#### [DIRECTIONS]
Retype, word for word, each line between the lines holding "copy of the file was loaded." and "[run] and [runTask]);", inclusive, and leave the rest of the data alone.

#### [Collected data entries]

[Start of Attachment]

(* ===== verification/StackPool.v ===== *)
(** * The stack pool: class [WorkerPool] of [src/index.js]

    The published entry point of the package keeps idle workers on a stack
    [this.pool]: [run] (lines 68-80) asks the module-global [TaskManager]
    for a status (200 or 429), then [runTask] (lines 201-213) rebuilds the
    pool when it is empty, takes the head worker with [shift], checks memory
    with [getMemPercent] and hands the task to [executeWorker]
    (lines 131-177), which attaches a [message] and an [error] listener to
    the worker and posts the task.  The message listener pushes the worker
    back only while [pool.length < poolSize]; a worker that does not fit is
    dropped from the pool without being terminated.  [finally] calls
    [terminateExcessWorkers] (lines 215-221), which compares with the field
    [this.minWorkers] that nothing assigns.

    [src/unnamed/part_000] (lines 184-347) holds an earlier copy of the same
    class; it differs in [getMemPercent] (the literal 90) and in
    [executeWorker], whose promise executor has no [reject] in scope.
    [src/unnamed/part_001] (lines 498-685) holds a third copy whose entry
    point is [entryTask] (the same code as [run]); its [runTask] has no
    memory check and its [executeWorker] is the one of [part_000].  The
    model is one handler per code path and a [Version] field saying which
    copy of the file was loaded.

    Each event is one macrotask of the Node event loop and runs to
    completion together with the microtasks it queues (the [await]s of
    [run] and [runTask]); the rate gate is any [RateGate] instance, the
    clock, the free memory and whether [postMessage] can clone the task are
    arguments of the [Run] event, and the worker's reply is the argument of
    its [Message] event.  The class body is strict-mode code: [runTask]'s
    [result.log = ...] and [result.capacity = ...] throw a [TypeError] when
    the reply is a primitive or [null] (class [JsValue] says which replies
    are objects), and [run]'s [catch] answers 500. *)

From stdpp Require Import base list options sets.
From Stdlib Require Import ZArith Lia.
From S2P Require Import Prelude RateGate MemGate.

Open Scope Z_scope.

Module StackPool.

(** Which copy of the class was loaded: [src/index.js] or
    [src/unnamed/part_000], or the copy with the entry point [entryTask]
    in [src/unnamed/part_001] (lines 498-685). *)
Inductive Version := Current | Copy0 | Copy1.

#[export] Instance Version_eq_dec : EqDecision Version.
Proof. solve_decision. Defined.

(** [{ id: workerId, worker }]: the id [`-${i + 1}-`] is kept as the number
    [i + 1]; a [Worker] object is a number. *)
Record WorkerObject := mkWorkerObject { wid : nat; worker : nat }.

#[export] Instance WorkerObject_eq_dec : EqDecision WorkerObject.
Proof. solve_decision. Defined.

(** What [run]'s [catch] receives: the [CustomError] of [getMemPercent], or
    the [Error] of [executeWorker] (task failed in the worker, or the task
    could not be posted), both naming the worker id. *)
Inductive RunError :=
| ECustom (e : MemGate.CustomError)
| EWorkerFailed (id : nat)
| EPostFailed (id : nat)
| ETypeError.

[End of Attachment]

#### [EXERCISE SOLUTION]
    copy of the file was loaded.

    Each event is one macrotask of the Node event loop and runs to
    completion together with the microtasks it queues (the [await]s of
    [run] and [runTask]); the rate gate is any [RateGate] instance, the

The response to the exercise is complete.